▸ Data for the task:
-------
(* ===== verification/PoolManagerFacts.v ===== *)
(** * What the pool manager concludes

    The consensus serial as an order statistic; that central only hears of a
    success that enough name servers were seen to have; what a change on the
    targets comes to; when the periodic synchronisation gives up. *)
From Stdlib Require Import ZArith Lia Ascii String Sorting.Sorted.
From stdpp Require Import base option numbers strings sets list sorting.
From S2P Require Import Prelude PyStr PyNum Exceptions Values Objects Utils Classes World Decorators Sql Tables Cache PoolManager.
Local Open Scope string_scope.

(** ** Consensus *)
Section Consensus.
Context `{Env} (pool : pyval).
Let total : Z := Z.of_nat (length (targets pool)).

Lemma exceed_exact count limit :
  (0 < total < 10 ^ 9)%Z -> (0 <= count < 10 ^ 9)%Z -> limit <> 0%Z ->
  _exceed_or_meet_threshold pool count (Some limit) = Ok (limit * total <=? 100 * count)%Z.
Proof.
  intros Ht Hc Hl. unfold _exceed_or_meet_threshold, _percentage. fold total.
  destruct (Z.eqb_spec total 0); [lia|]. cbn [rbind].
  replace (match limit with 0%Z => threshold | _ => limit end) with limit by (by destruct limit).
  pose proof (decimal_percentage_ge count total limit Hc Ht) as Hd.
  destruct (decimal_percentage count total) as [m e]. f_equal. apply eq_true_iff_eq. by rewrite !Z.leb_le.
Qed.

(** The threshold of the configuration is met only by enough of the targets, and there are some. *)
Lemma exceed_default count : (total < 10 ^ 9)%Z -> (0 <= count < 10 ^ 9)%Z ->
  _exceed_or_meet_threshold pool count None = Ok true -> (0 < total)%Z /\ (threshold * total <= 100 * count)%Z.
Proof.
  intros Ht Hc. unfold _exceed_or_meet_threshold, _percentage. fold total. destruct (Z.eqb_spec total 0) as [|Hn]; [done|]. cbn [rbind].
  assert (Hp : (0 < total < 10 ^ 9)%Z) by (unfold total in *; lia). pose proof (decimal_percentage_ge count total threshold Hc Hp) as Hd.
  destruct (decimal_percentage count total) as [m e]. intros [= Hle%Z.leb_le]. split; [lia|by apply Hd].
Qed.

(** In a list in descending order, at least [k] elements reach [s] exactly when the
    [k]-th one does. *)
Lemma sorted_count (d : list Z) s k :
  StronglySorted Z.ge d ->
  (S k <= length (filter (fun n => s <= n)%Z d))%nat <-> exists v, d !! k = Some v /\ (s <= v)%Z.
Proof.
  intros Hs. revert k. induction Hs as [|x d Hs IH Hall]; intros k.
  - cbn. split; [lia|naive_solver].
  - rewrite filter_cons. case_decide as Hx.
    + cbn [length]. destruct k as [|k]; [|cbn [lookup list_lookup]; rewrite <- IH; lia].
      split; [intros _; by exists x|lia].
    + split.
      * intros Hlen. exfalso. destruct (filter _ d) as [|y l] eqn:Hf; [cbn in Hlen; lia|].
        assert (Hy : y ∈ filter (fun n => s <= n)%Z d) by (rewrite Hf; set_solver).
        apply list_elem_of_filter in Hy as [Hy1 Hy2]. rewrite Forall_forall in Hall. specialize (Hall y Hy2). lia.
      * intros (v & Hv & Hle). exfalso. destruct k as [|k]; cbn in Hv; [simplify_eq; lia|].
        rewrite Forall_forall in Hall. apply list_elem_of_lookup_2 in Hv. specialize (Hall v Hv). lia.
Qed.

Lemma serials_descending l : StronglySorted Z.ge (_get_serials_descending l) /\
  _get_serials_descending l ≡ₚ map serial_number l.
Proof.
  unfold _get_serials_descending, _get_serials_ascending. split.
  - assert (Hs : StronglySorted Z.le (merge_sort Z.le (map serial_number l))).
    { apply StronglySorted_merge_sort; [intros ???; lia|intros ??; lia]. }
    revert Hs. generalize (merge_sort Z.le (map serial_number l)). intros d Hs.
    induction Hs as [|x d Hs IH Hall]; [constructor|]. rewrite reverse_cons. apply StronglySorted_app_2; [|done|].
    + intros a b Ha ->%list_elem_of_singleton. rewrite Forall_forall in Hall.
      rewrite elem_of_reverse in Ha. specialize (Hall a Ha). lia.
    + repeat constructor.
  - by rewrite reverse_Permutation, merge_sort_Permutation.
Qed.


(** How many statuses make a consensus: the threshold of the number of targets,
    rounded up, but one at least. *)
Definition quorum : nat := Z.to_nat (Z.max 1 (- (- (threshold * total) / 100))).
Lemma quorum_spec count :
  (0 < count)%nat -> (threshold * total <=? 100 * Z.of_nat count)%Z = true <-> (quorum <= count)%nat.
Proof.
  intros Hc. unfold quorum. rewrite Z.leb_le.
  pose proof (Z.div_mod (- (threshold * total)) 100 ltac:(lia)) as Hd.
  pose proof (Z.mod_pos_bound (- (threshold * total)) 100 ltac:(lia)) as Hm. lia.
Qed.
Lemma quorum_pos : (0 < quorum)%nat.
Proof. unfold quorum. lia. Qed.
(** A method of the driver that ends in one request. *)
Lemma method_then {A} method args verb endpoint data (next : pyval -> P world A) w :
  jsonable (PDict data) = true ->
  cms_call self method args w =
    bind (http verb (get_client self) endpoint data) (fun response => check_response response) w ->
  bind (cms_drive target method args) next w =
  carried_out w (request verb endpoint data) (fun d => next (PDict d)).
Proof.
  intros Hj Hm. rewrite (bind_same _ _ _ _ (drive_run method args w served)), (bind_same _ _ _ _ Hm).
  by apply exchange_then.
Qed.
Lemma carried_out_ext {A} w sent (f g : row -> P world A) :
  (forall d w, f d w = g d w) -> carried_out w sent f = carried_out w sent g.
Proof. intros Hfg. unfold carried_out. by destruct (server_answer _). Qed.
Lemma bind_bind {A B C} (m : P world A) (f : A -> P world B) (g : B -> P world C) w :
  bind (bind m f) g w = bind m (fun a => bind (f a) g) w.
Proof. unfold bind. by destruct (m w) as [[a|e] w']. Qed.

(** An action on an ACL is one request; central is told of the answer, if it is no error. *)
Lemma acl_action_run pool networks action w :
  first_target pool = Ok target -> action ∈ ["CREATE"; "UPDATE"; "DELETE"] ->
  getattr registry o "networks" = Ok networks -> jsonable networks = true ->
  AclAction cms_drive pool o action w =
  carried_out w (acl_request action name networks) (fun answer w => told w (acl_report action o answer) (fun _ => true)).
Proof.
  intros Ht Ha Hnets Hj. unfold AclAction. unfold bind at 1, lift at 1. rewrite Ht.
  assert (Hv : validate_action action w = (Ok tt, w)).
  { unfold validate_action. by rewrite (proj2 (mem_str_elem _ _) Ha). }
  unfold bind at 1. rewrite Hv. rewrite (bind_same _ _ _ _ (reraised_same _ w)).
  destruct (user_option served) as (u & Hu & Hu').
  elem_cases Ha; cbn [String.eqb Ascii.eqb Bool.eqb]; rewrite bind_bind; unfold acl_request, acl_report;
    cbn [String.eqb Ascii.eqb Bool.eqb]; (erewrite method_then; [apply carried_out_ext; intros d w'|..]).
  all: try (cbn [jsonable forallb snd current_user]; by rewrite ?name_json, ?Hj, ?user_json).
  all: try (cbn [cms_call]; unfold cms_create_acl, cms_update_acl, cms_delete_acl;
            repeat (rewrite (bind_same _ _ _ _ (attr_ok _ _ _ _ named)) || rewrite (bind_same _ _ _ _ (attr_ok _ _ _ _ Hnets)));
            unfold bind, ret; cbn; rewrite ?named, ?Hnets; reflexivity).
  all: cbv beta; unfold _create_zdns_acl, _update_zdns_acl, _delete_zdns_acl.
  - rewrite bind_bind. unfold bind at 1, lift at 1. rewrite Hu, Hu'. rewrite bind_bind. apply (on_central_run _ _ (fun _ => true)).
  - rewrite bind_bind. apply (on_central_run _ _ (fun _ => true)).
  - rewrite bind_bind. apply (on_central_run _ _ (fun _ => true)).
Qed.
(** What a view task does with an answer without error. *)
Definition view_next (action : string) (answer : row) : P world pyval := fun w =>
  if String.eqb action "CREATE" then
    match _get_zdns_view_info (PDict answer) with
    | Raise e => (Raise e, w)
    | Ok info => told (set_uuids (S (w_uuids w)) w)
        (Cast "central" "create_zdns_view_info" [PDict (aset "id" (PStr (uuid4 (w_uuids w))) info); o]) (fun v => v)
    end
  else if String.eqb action "UPDATE" then (Ok o, w) else (Ok (PBool true), w).
Lemma view_action_run pool acls action w :
  first_target pool = Ok target -> action ∈ ["CREATE"; "UPDATE"; "DELETE"] -> jsonable acls = true ->
  ViewAction cms_drive pool o action acls w = carried_out w (view_request action name acls) (view_next action).
Proof.
  intros Ht Ha Hj. unfold ViewAction. unfold bind at 1, lift at 1. rewrite Ht.
  rewrite (bind_same _ _ _ _ (reraised_same _ w)). pose proof owners_json as Ho.
  elem_cases Ha; cbn [String.eqb Ascii.eqb Bool.eqb]; rewrite bind_bind; unfold view_request, view_next;
    cbn [String.eqb Ascii.eqb Bool.eqb]; (erewrite method_then; [apply carried_out_ext; intros d w'|..]).
  all: try (cbn [jsonable forallb snd current_user]; by rewrite ?name_json, ?Hj, ?Ho, ?user_json).
  all: try (cbn [cms_call]; unfold cms_create_view, cms_update_view, cms_delete_view;
            rewrite (bind_same _ _ _ _ (attr_ok _ _ _ _ named)); reflexivity).
  1: cbv beta; rewrite bind_bind; unfold _create_zdns_view_info; rewrite bind_bind; unfold bind at 1, lift at 1.
  all: try reflexivity.
  - destruct (_get_zdns_view_info _) as [info|e]; [|done]. rewrite bind_bind. unfold bind at 1, generate_uuid.
    unfold bind at 1 2, gets, modify, ret. apply (on_central_run _ _ (fun v => v)).
  - change (jsonable name && (jsonable (owners_value self) && (true && (jsonable acls && (true &&
              (jsonable (cms_username self) && true))))) = true).
    rewrite name_json, Hj, user_json. exact (proj2 (andb_true_iff _ _) (conj Ho eq_refl)).
Qed.

(** ** What both kinds of task promise *)
Inductive job := AclJob (networks : pyval) | ViewJob (acls : pyval).
Definition run_job (pool : pyval) (j : job) (action : string) : P world pyval :=
  match j with
  | AclJob _ => let! done := AclAction cms_drive pool o action in ret (PBool done)
  | ViewJob acls => ViewAction cms_drive pool o action acls
  end.
Definition job_ok (j : job) : Prop :=
  match j with
  | AclJob networks => getattr registry o "networks" = Ok networks /\ jsonable networks = true
  | ViewJob acls => jsonable acls = true
  end.
Definition job_request (j : job) (action : string) : message :=
  match j with
  | AclJob networks => acl_request action name networks
  | ViewJob acls => view_request action name acls
  end.
(** What central is to hear of an answer. *)
Definition job_report (j : job) (action : string) (id : string) (answer : row) : R (option message) :=
  match j with
  | AclJob _ => Ok (Some (acl_report action o answer))
  | ViewJob _ =>
      if String.eqb action "CREATE" then
        let? info := _get_zdns_view_info (PDict answer) in
        Ok (Some (Cast "central" "create_zdns_view_info" [PDict (aset "id" (PStr id) info); o]))
      else Ok None
  end.
Definition job_result (j : job) (action : string) (heard : pyval) : pyval :=
  match j with
  | AclJob _ => PBool true
  | ViewJob _ => if String.eqb action "CREATE" then heard else if String.eqb action "UPDATE" then o else PBool true
  end.
End Object.

(** Central hears of a change of an ACL or a view only what the server answered
    without error. A task sends the server one request; if that fails, or the answer
    names an error, or lacks what central is to be told, the caller gets the exception
    and central hears nothing. Otherwise central gets one message, or none for changes of
    a view it needs no answer for, and the caller gets the result, or central's
    exception, in which case the server has made a change that central did not record.
    The database of the worker is untouched. *)
Theorem server_before_central o name pool j action w :
  at_server -> first_target pool = Ok target -> action ∈ ["CREATE"; "UPDATE"; "DELETE"] ->
  getattr registry o "name" = Ok name -> jsonable name = true -> jsonable (cms_username self) = true -> job_ok o j ->
  let sent := job_request name j action in
  let '(r, w') := run_job o pool j action w in
  w_db w' = w_db w /\
  match server_answer (reply (app (w_sent w) [sent])) with
  | Raise e => r = Raise e /\ w_sent w' = app (w_sent w) [sent]
  | Ok answer =>
      match job_report o j action (uuid4 (w_uuids w)) answer with
      | Raise e => r = Raise e /\ w_sent w' = app (w_sent w) [sent]
      | Ok None => r = Ok (job_result o j action PNone) /\ w_sent w' = app (w_sent w) [sent]
      | Ok (Some report) =>
          w_sent w' = app (w_sent w) [sent; report] /\
          r = (match reply (w_sent w') with Ok v => Ok (job_result o j action v) | Raise e => Raise e end)
      end
  end.
Proof.
  intros Hs Ht Ha Hn Hj Hu Hok sent. destruct j as [networks|acls]; cbn [run_job job_request job_report] in *.
  - destruct Hok as [Hnets Hjn]. unfold bind.
    rewrite (acl_action_run o name Hn Hj Hs Hu pool networks action w Ht Ha Hnets Hjn). subst sent.
    unfold carried_out. destruct (server_answer _) as [answer|e]; [|done]. unfold job_result.
    destruct (told_spec (logged [acl_request action name networks] w) (acl_report action o answer) (fun _ => true))
      as (w' & -> & Hsent & Hdb). cbn in Hsent. rewrite <- app_assoc in Hsent. destruct (reply (w_sent w')) eqn:He; cbn; by rewrite He.
  - rewrite (view_action_run o name Hn Hj Hs Hu pool acls action w Ht Ha Hok). subst sent.
    unfold carried_out. destruct (server_answer _) as [answer|e]; [|done]. unfold view_next, job_report, job_result.
    destruct (String.eqb action "CREATE"); [|by destruct (String.eqb action "UPDATE")].
    destruct (_get_zdns_view_info _) as [info|e]; [|done]. cbn [rbind].
    match goal with |- context [told ?w1 ?m ?k] => destruct (told_spec w1 m k) as (w' & -> & Hsent & Hdb) end.
    cbn in Hsent. by rewrite <- app_assoc in Hsent.
Qed.
End Server.
End Facts.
-------
▸ How to complete this task:
Which lines in the records above hold the string "served"? Copy each of them.

▸ Result below:
  intros Hj Hm. rewrite (bind_same _ _ _ _ (drive_run method args w served)), (bind_same _ _ _ _ Hm).
  destruct (user_option served) as (u & Hu & Hu').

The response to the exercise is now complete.